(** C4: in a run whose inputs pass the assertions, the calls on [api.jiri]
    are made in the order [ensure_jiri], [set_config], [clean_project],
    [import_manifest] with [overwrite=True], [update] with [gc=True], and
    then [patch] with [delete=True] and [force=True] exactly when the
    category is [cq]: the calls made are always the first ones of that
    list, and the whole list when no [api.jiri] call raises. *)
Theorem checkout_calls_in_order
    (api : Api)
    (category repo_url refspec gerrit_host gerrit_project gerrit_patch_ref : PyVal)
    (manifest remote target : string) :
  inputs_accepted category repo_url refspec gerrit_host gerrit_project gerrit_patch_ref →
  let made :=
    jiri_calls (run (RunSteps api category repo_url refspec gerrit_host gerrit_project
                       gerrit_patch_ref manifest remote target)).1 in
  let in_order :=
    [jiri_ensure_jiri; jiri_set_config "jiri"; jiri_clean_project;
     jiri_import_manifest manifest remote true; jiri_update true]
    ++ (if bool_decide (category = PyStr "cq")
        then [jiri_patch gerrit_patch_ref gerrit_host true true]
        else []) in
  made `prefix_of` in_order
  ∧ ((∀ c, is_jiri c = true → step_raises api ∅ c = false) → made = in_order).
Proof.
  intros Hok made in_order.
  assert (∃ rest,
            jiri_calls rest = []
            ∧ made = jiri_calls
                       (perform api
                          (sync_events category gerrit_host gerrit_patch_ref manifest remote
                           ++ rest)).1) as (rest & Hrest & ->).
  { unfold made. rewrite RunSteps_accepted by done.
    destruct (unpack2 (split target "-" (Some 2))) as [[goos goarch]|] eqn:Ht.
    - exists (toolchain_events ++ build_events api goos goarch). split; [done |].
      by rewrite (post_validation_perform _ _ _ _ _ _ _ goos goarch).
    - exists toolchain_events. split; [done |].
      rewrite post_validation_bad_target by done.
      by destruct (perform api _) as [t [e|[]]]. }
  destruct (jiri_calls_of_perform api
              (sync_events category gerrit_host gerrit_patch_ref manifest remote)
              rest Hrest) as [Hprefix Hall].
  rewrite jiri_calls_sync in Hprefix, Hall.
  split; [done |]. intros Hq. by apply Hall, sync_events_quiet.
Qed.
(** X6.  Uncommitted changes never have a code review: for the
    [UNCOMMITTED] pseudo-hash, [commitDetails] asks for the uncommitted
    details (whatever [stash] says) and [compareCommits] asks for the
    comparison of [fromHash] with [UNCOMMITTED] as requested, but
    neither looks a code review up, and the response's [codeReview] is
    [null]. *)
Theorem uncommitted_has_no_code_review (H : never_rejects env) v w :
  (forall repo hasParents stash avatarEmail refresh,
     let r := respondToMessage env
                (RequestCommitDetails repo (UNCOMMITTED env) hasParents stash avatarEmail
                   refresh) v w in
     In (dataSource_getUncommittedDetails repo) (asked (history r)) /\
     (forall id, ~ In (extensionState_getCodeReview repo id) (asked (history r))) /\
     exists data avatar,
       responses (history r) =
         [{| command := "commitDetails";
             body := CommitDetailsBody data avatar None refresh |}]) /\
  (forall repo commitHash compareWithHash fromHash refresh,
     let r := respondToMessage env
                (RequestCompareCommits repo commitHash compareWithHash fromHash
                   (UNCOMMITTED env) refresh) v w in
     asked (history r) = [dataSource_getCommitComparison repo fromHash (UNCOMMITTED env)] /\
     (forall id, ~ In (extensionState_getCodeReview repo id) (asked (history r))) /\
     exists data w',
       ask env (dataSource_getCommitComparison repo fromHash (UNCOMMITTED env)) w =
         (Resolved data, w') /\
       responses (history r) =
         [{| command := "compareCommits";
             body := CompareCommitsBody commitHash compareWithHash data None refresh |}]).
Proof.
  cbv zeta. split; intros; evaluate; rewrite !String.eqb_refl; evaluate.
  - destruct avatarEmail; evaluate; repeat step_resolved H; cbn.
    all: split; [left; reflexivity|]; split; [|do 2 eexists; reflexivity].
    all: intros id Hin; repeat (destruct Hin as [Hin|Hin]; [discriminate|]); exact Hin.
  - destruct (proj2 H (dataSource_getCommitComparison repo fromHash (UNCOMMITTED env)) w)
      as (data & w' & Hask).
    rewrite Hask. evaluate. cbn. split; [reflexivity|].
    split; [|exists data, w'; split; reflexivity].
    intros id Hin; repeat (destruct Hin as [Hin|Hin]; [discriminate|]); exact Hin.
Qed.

****

> [TASK]: Could you set down, word for word, only the lines above from the line with "jiri_calls rest = []" to the line with "- exists (toolchain_events", including both?

> [ANSWER AREA]:
            jiri_calls rest = []
            ∧ made = jiri_calls
                       (perform api
                          (sync_events category gerrit_host gerrit_patch_ref manifest remote
                           ++ rest)).1) as (rest & Hrest & ->).
  { unfold made. rewrite RunSteps_accepted by done.
    destruct (unpack2 (split target "-" (Some 2))) as [[goos goarch]|] eqn:Ht.
    - exists (toolchain_events ++ build_events api goos goarch). split; [done |].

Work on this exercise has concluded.